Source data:
____

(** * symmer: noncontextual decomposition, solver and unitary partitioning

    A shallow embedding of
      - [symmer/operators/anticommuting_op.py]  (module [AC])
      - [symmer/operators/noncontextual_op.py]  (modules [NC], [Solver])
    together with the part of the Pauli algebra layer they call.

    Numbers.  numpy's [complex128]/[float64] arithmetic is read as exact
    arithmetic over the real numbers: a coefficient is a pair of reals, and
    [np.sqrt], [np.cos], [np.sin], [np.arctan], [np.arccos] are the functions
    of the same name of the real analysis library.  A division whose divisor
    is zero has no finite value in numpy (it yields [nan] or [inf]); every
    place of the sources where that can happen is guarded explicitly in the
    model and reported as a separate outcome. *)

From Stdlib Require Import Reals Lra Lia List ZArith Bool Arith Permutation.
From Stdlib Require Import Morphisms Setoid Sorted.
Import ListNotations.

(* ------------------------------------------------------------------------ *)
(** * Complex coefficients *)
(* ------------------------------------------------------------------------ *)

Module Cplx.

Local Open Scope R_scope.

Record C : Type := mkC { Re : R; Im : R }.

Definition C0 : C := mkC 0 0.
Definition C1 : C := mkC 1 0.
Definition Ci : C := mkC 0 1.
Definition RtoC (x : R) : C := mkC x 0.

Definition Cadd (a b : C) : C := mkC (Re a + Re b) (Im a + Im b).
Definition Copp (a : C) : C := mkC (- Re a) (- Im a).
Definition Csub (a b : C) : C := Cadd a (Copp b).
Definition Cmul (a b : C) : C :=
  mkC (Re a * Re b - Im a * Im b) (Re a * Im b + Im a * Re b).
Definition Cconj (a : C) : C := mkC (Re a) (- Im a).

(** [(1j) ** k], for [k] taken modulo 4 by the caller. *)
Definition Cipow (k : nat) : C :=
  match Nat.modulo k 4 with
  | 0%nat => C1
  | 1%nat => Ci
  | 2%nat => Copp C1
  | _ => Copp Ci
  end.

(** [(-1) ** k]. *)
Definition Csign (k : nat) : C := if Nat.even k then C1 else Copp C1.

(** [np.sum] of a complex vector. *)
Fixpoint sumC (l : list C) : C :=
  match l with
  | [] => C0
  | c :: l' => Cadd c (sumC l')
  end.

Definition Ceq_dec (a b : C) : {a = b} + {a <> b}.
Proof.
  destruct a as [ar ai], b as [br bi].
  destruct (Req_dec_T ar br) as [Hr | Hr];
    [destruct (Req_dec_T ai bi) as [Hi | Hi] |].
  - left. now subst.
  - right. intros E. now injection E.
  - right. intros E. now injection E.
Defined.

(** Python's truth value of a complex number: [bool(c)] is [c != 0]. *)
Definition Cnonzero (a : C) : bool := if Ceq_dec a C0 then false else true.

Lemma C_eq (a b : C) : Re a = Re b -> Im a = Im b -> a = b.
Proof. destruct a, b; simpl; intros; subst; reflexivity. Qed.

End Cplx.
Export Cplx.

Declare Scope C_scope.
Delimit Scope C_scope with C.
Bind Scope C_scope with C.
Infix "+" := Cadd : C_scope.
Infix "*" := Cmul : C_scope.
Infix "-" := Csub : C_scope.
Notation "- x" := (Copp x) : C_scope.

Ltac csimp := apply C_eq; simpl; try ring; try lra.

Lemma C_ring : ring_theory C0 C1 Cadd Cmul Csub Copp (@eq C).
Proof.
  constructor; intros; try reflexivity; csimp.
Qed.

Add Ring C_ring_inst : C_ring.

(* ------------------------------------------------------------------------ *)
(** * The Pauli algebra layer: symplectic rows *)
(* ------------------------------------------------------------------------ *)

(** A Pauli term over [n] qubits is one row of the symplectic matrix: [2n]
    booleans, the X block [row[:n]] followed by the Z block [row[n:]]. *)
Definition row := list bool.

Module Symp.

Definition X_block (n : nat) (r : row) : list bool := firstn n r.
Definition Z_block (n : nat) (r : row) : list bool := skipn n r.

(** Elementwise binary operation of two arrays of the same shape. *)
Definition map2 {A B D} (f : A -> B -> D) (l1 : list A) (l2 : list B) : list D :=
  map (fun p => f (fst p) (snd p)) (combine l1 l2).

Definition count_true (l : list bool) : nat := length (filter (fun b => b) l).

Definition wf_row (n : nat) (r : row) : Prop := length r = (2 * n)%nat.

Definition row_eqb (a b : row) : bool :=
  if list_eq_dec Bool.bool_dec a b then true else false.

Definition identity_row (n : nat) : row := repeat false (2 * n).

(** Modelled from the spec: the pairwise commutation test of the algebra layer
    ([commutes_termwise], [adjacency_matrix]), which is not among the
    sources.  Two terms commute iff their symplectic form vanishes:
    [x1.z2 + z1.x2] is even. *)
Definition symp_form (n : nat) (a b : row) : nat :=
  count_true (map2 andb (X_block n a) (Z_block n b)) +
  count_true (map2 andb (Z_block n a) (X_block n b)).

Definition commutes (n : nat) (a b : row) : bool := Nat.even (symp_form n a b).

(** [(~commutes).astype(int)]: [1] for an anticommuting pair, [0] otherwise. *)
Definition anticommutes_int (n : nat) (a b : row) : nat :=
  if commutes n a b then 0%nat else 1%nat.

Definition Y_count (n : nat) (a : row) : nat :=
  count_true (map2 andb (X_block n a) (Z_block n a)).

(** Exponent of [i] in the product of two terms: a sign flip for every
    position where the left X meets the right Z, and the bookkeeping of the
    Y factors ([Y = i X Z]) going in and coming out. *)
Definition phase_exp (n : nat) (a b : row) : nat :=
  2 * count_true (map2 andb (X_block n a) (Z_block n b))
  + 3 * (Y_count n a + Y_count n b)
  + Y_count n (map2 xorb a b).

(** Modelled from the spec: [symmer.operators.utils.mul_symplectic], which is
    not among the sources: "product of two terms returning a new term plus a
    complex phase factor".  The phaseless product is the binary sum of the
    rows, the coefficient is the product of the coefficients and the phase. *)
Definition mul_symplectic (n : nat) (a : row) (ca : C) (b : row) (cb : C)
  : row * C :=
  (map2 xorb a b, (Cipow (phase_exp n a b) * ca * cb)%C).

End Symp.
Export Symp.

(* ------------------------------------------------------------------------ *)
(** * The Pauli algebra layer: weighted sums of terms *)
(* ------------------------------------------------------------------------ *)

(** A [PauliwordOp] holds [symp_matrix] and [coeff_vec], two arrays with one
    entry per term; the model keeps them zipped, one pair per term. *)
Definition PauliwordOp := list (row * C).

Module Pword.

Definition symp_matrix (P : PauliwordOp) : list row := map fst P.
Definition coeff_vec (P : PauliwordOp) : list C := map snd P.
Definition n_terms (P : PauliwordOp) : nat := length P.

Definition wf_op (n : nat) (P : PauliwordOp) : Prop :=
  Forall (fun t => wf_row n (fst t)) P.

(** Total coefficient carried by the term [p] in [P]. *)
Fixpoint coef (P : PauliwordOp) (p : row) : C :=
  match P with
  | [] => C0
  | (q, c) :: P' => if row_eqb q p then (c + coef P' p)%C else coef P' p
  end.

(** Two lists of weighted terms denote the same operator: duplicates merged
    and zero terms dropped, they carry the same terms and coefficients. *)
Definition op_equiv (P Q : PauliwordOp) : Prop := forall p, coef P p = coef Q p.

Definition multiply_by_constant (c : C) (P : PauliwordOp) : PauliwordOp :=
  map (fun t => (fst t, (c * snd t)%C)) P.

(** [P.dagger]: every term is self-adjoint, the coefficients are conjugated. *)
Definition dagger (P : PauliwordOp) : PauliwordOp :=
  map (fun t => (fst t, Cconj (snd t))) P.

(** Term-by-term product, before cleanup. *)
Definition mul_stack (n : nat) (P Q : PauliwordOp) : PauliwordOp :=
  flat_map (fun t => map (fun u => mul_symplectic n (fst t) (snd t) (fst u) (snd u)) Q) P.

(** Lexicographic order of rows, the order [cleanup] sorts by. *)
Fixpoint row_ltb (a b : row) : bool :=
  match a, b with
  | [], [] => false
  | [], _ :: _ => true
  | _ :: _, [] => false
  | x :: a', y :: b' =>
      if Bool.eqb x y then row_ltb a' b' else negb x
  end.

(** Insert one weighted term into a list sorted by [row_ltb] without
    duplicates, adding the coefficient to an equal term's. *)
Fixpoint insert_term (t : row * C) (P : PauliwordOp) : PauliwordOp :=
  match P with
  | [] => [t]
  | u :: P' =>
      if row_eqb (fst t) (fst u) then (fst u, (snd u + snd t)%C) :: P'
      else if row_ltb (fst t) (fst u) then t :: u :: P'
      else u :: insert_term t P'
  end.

____

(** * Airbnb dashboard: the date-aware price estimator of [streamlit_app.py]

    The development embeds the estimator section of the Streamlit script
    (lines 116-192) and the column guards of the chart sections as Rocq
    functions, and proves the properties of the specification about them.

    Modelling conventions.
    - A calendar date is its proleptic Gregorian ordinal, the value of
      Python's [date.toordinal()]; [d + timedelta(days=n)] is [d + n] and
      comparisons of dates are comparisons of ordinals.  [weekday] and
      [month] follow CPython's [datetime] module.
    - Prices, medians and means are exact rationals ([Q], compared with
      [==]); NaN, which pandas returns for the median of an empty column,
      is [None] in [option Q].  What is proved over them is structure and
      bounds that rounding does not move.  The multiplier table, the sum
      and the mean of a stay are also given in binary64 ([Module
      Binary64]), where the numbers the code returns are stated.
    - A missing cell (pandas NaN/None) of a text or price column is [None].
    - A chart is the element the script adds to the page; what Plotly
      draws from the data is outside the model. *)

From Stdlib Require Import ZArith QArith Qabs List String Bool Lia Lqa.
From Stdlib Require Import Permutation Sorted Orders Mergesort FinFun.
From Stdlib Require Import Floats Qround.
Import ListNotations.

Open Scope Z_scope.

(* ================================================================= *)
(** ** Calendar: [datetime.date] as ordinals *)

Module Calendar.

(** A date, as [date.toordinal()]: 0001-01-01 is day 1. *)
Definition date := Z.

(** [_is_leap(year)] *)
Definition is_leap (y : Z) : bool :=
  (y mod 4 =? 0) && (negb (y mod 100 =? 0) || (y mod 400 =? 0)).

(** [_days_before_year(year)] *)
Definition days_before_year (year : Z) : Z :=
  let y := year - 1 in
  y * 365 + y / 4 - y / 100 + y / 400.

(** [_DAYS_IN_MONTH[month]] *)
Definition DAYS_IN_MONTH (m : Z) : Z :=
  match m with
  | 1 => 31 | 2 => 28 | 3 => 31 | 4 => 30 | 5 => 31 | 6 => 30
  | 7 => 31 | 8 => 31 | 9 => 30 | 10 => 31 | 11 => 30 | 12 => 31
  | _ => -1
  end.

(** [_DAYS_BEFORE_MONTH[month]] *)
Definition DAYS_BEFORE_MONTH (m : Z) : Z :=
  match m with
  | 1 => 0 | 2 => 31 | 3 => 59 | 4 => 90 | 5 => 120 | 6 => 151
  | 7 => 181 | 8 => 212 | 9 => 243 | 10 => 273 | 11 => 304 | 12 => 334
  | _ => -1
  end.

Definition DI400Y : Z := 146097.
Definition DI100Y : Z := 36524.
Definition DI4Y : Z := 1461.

____

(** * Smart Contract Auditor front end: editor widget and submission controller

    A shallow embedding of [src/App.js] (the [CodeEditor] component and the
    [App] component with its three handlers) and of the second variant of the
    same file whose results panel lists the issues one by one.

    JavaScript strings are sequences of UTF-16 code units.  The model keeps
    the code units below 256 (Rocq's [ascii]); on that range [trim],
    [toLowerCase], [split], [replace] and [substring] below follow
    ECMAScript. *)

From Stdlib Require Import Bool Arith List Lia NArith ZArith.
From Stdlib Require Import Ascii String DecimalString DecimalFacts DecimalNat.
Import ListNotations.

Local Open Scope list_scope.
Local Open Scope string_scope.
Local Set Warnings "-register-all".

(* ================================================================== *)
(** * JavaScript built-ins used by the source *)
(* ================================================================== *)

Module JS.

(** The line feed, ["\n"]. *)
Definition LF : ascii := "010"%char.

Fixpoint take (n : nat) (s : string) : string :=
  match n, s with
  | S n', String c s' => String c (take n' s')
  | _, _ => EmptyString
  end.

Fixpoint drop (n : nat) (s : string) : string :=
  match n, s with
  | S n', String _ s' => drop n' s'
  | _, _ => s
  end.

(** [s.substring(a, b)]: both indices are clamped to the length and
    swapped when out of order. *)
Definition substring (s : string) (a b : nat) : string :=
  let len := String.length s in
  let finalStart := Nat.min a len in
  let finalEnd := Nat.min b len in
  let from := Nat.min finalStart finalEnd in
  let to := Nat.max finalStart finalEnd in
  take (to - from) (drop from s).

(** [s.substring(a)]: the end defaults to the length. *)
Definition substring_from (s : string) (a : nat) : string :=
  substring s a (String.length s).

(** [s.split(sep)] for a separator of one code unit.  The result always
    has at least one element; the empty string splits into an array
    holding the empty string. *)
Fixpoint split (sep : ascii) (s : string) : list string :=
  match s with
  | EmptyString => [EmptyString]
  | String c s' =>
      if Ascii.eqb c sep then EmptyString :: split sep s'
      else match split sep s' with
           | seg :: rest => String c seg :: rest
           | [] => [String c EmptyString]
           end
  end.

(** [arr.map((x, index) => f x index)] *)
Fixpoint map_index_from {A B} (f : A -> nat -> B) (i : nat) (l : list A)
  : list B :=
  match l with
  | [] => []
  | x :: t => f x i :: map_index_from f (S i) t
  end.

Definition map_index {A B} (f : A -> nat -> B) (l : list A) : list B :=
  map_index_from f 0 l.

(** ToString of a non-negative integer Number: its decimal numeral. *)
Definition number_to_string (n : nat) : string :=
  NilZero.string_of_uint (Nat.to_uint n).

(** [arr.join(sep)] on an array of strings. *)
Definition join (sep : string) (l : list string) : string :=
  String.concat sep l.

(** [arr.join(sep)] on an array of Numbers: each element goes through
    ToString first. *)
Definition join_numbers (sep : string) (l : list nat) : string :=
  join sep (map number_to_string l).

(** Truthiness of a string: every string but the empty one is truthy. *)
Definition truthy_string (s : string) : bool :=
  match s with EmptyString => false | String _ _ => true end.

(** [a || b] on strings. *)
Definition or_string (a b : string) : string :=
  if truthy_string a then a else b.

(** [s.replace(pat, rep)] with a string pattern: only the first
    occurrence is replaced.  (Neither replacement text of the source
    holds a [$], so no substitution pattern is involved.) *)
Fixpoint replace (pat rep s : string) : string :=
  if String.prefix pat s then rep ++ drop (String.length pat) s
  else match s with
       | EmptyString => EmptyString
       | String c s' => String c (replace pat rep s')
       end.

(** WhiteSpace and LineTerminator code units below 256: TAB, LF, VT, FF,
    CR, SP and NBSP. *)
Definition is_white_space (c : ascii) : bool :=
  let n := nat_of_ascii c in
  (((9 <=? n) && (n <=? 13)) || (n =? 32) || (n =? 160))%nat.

____

Your task is to collect every line above that contains the word "pandas".

      [==]); NaN, which pandas returns for the median of an empty column,
    - A missing cell (pandas NaN/None) of a text or price column is [None].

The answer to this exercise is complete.